(* ===== verification/AuditChain.v ===== *)
(** * Audit store: the invariant

    The chain of every organisation verifies and ends where its head says.  [append] puts one
    header at the end of one chain, [prune_expired_payloads] replaces payloads by tombstones;
    both keep the invariant. *)

From Stdlib Require Import Ascii String.
From S2P Require Import Prelude Text Numerals Ordered Transaction StateKeys AuditTypes AuditTables AuditFacts.
Local Open Scope Z_scope.

(** The rows of an organisation in the order of their sequence. *)
Definition chain (d : AuditDb) (o : string) : list EventRow := select_rows d o (λ _, true).

Definition headers (d : AuditDb) (o : string) : list StoredHeader := stored_header_row d <$> chain d o.

Lemma select_chain d o w : select_rows d o w = filter (λ r, w r = true) (chain d o).
Proof.
  unfold chain, select_rows. rewrite <-order_filter. f_equal. rewrite list_filter_filter.
  apply list_filter_iff. naive_solver.
Qed.

Lemma chain_elem d o r : r ∈ chain d o ↔ r ∈ audit_events d ∧ row_organization_id r = o.
Proof. unfold chain, select_rows. rewrite order_elem, list_elem_of_filter. naive_solver. Qed.

Definition row_fits (r : EventRow) : Prop :=
  is_canonical_prefixed_id (row_organization_id r) "org_" = true ∧ 1 ≤ row_sequence r ≤ i64_max ∧
  0 < row_occurred_at_millis r ≤ i64_max ∧ (∀ u, row_retention_until_millis r = Some u → 0 < u ≤ i64_max).

Section chain.
Context (C : AuditCodec) `{!AuditCodecLaws C}.

Record audit_wf (d : AuditDb) : Prop := {
  wf_verifies o : verify_loop C (headers d o) 1 None = Ok (Z.of_nat (length (chain d o)) + 1, chain_end (headers d o) None);
  wf_head o : audit_chain_heads d !! o = (λ r, (row_sequence r, row_event_digest r)) <$> last (chain d o);
  wf_rows : Forall row_fits (audit_events d);
  wf_ids : NoDup (row_event_id <$> audit_events d);
  wf_payload k p : audit_payloads d !! k = Some p → k ∈ row_key <$> audit_events d;
  wf_tombstone k t : audit_payload_tombstones d !! k = Some t → k ∈ row_key <$> audit_events d
}.

Lemma audit_empty_wf : audit_wf empty_db.
Proof.
  split.
  - intros o. done.
  - intros o. done.
  - constructor.
  - constructor.
  - intros k p. unfold empty_db. cbn [audit_payloads]. by rewrite lookup_empty.
  - intros k t. unfold empty_db. cbn [audit_payload_tombstones]. by rewrite lookup_empty.
Qed.

(** ** What the invariant says of the rows *)

Section rows.
Context (d : AuditDb) (Hd : audit_wf d).

Lemma chain_row_fits o r : r ∈ chain d o → row_fits r.
Proof. intros [Hr _]%chain_elem. exact (proj1 (Forall_forall _ _) (wf_rows d Hd) r Hr). Qed.

Lemma header_sequence_row r : r ∈ audit_events d → header_sequence (stored_header_row d r) = row_sequence r.
Proof.
  intros Hr. pose proof (proj1 (Forall_forall _ _) (wf_rows d Hd) r Hr) as (_ & Hs & _). cbn.
  rewrite (proj2 (Z.ltb_ge _ _)); lia.
Qed.

Lemma chain_numbered o : row_sequence <$> chain d o = seqZ 1 (Z.of_nat (length (chain d o))).
Proof.
  destruct (verify_loop_Ok C _ _ _ _ _ (wf_verifies d Hd o)) as (_ & _ & Hs & _). unfold headers in Hs.
  rewrite length_fmap, <-list_fmap_compose in Hs. rewrite <-Hs. apply list_fmap_ext. intros i r Hr. symmetry.
  apply header_sequence_row. apply list_elem_of_lookup_2 in Hr. by apply chain_elem in Hr as [? _].
Qed.

Lemma chain_at o i r : chain d o !! i = Some r → row_sequence r = 1 + Z.of_nat i.
Proof.
  intros Hr. pose proof (chain_numbered o) as Hn. apply (f_equal (.!! i)) in Hn. rewrite list_lookup_fmap, Hr in Hn.
  cbn in Hn. symmetry in Hn. apply lookup_seqZ in Hn. lia.
Qed.

Lemma row_key_inj r r' : r ∈ audit_events d → r' ∈ audit_events d → row_key r = row_key r' → r = r'.
Proof.
  intros Hr Hr' [= Ho Hs].
  assert (H : r ∈ chain d (row_organization_id r)) by (by apply chain_elem).
  assert (H' : r' ∈ chain d (row_organization_id r)) by (by apply chain_elem).
  apply list_elem_of_lookup in H as [i Hi], H' as [j Hj].
  apply chain_at in Hi as Ei, Hj as Ej. assert (i = j) as -> by lia. congruence.
Qed.

Lemma row_intact r : r ∈ audit_events d → intact C (stored_header_row d r).
Proof.
  intros Hr. destruct (verify_loop_Ok C _ _ _ _ _ (wf_verifies d Hd (row_organization_id r))) as (_ & _ & _ & Hf).
  apply (proj1 (Forall_forall _ _) Hf). unfold headers. apply list_elem_of_fmap_2. by apply chain_elem.
Qed.

Lemma row_id_inj r r' : r ∈ audit_events d → r' ∈ audit_events d → row_event_id r = row_event_id r' → r = r'.
Proof.
  pose proof (wf_ids d Hd) as Hn. induction (audit_events d) as [|x l IH]; [set_solver|].
  rewrite fmap_cons, NoDup_cons in Hn. destruct Hn as [Hx Hn]. rewrite !elem_of_cons.
  intros [->|Hr] [->|Hr'] Heq; [done| | |auto].
  - destruct Hx. rewrite Heq. by apply list_elem_of_fmap_2.
  - destruct Hx. rewrite <-Heq. by apply list_elem_of_fmap_2.
Qed.

(** The header of an identifier is that of its row. *)
Lemma load_row r : r ∈ audit_events d → load_header_by_event_id d (row_event_id r) = Some (stored_header_row d r).
Proof.
  intros Hr. unfold load_header_by_event_id.
  assert (Hf : r ∈ filter (λ x, row_event_id x = row_event_id r) (audit_events d)) by (by apply list_elem_of_filter).
  destruct (filter _ (audit_events d)) as [|x l] eqn:E; [set_solver|]. cbn. do 2 f_equal.
  assert (Hx : x ∈ filter (λ x, row_event_id x = row_event_id r) (audit_events d)) by (rewrite E; by left).
  apply list_elem_of_filter in Hx as [Hi Hx]. by apply row_id_inj.
Qed.
End rows.

Lemma load_None d i : load_header_by_event_id d i = None ↔ i ∉ row_event_id <$> audit_events d.
Proof.
  unfold load_header_by_event_id. rewrite fmap_None, head_None. split.
  - intros Hf Hi. apply list_elem_of_fmap in Hi as (r & -> & Hr).
    assert (r ∈ filter (λ x, row_event_id x = row_event_id r) (audit_events d)) by (by apply list_elem_of_filter).
    rewrite Hf in H. set_solver.
  - intros Hi. apply filter_none, Forall_forall. intros r Hr Hri. destruct Hi. rewrite <-Hri. by apply list_elem_of_fmap_2.
Qed.

Lemma load_Some d i h : load_header_by_event_id d i = Some h → ∃ r, r ∈ audit_events d ∧ row_event_id r = i ∧ h = stored_header_row d r.
Proof.
  unfold load_header_by_event_id. intros H. apply fmap_Some in H as (r & Hr & ->).
  exists r. assert (r ∈ filter (λ x, row_event_id x = i) (audit_events d)) as [? ?]%list_elem_of_filter; [|done].
  destruct (filter _ (audit_events d)); [done|]. cbn in Hr. simplify_eq. by left.
Qed.

(** ** Append *)

Definition appended (d : AuditDb) (r : EventRow) (payload : string) : AuditDb :=
  {| audit_chain_heads := <[row_organization_id r := (row_sequence r, row_event_digest r)]> (audit_chain_heads d);
     audit_events := audit_events d ++ [r]; audit_payloads := <[row_key r := payload]> (audit_payloads d);
     audit_payload_tombstones := audit_payload_tombstones d |}.

Definition next_sequence (d : AuditDb) (o : string) : Z := Z.of_nat (length (chain d o)) + 1.

Definition previous_digest (d : AuditDb) (o : string) : option string := row_event_digest <$> last (chain d o).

Exercise requirements — Where does "invariant" appear in the records above? Copy every line that has it.

Response below —
(** * Audit store: the invariant
    both keep the invariant. *)
(** ** What the invariant says of the rows *)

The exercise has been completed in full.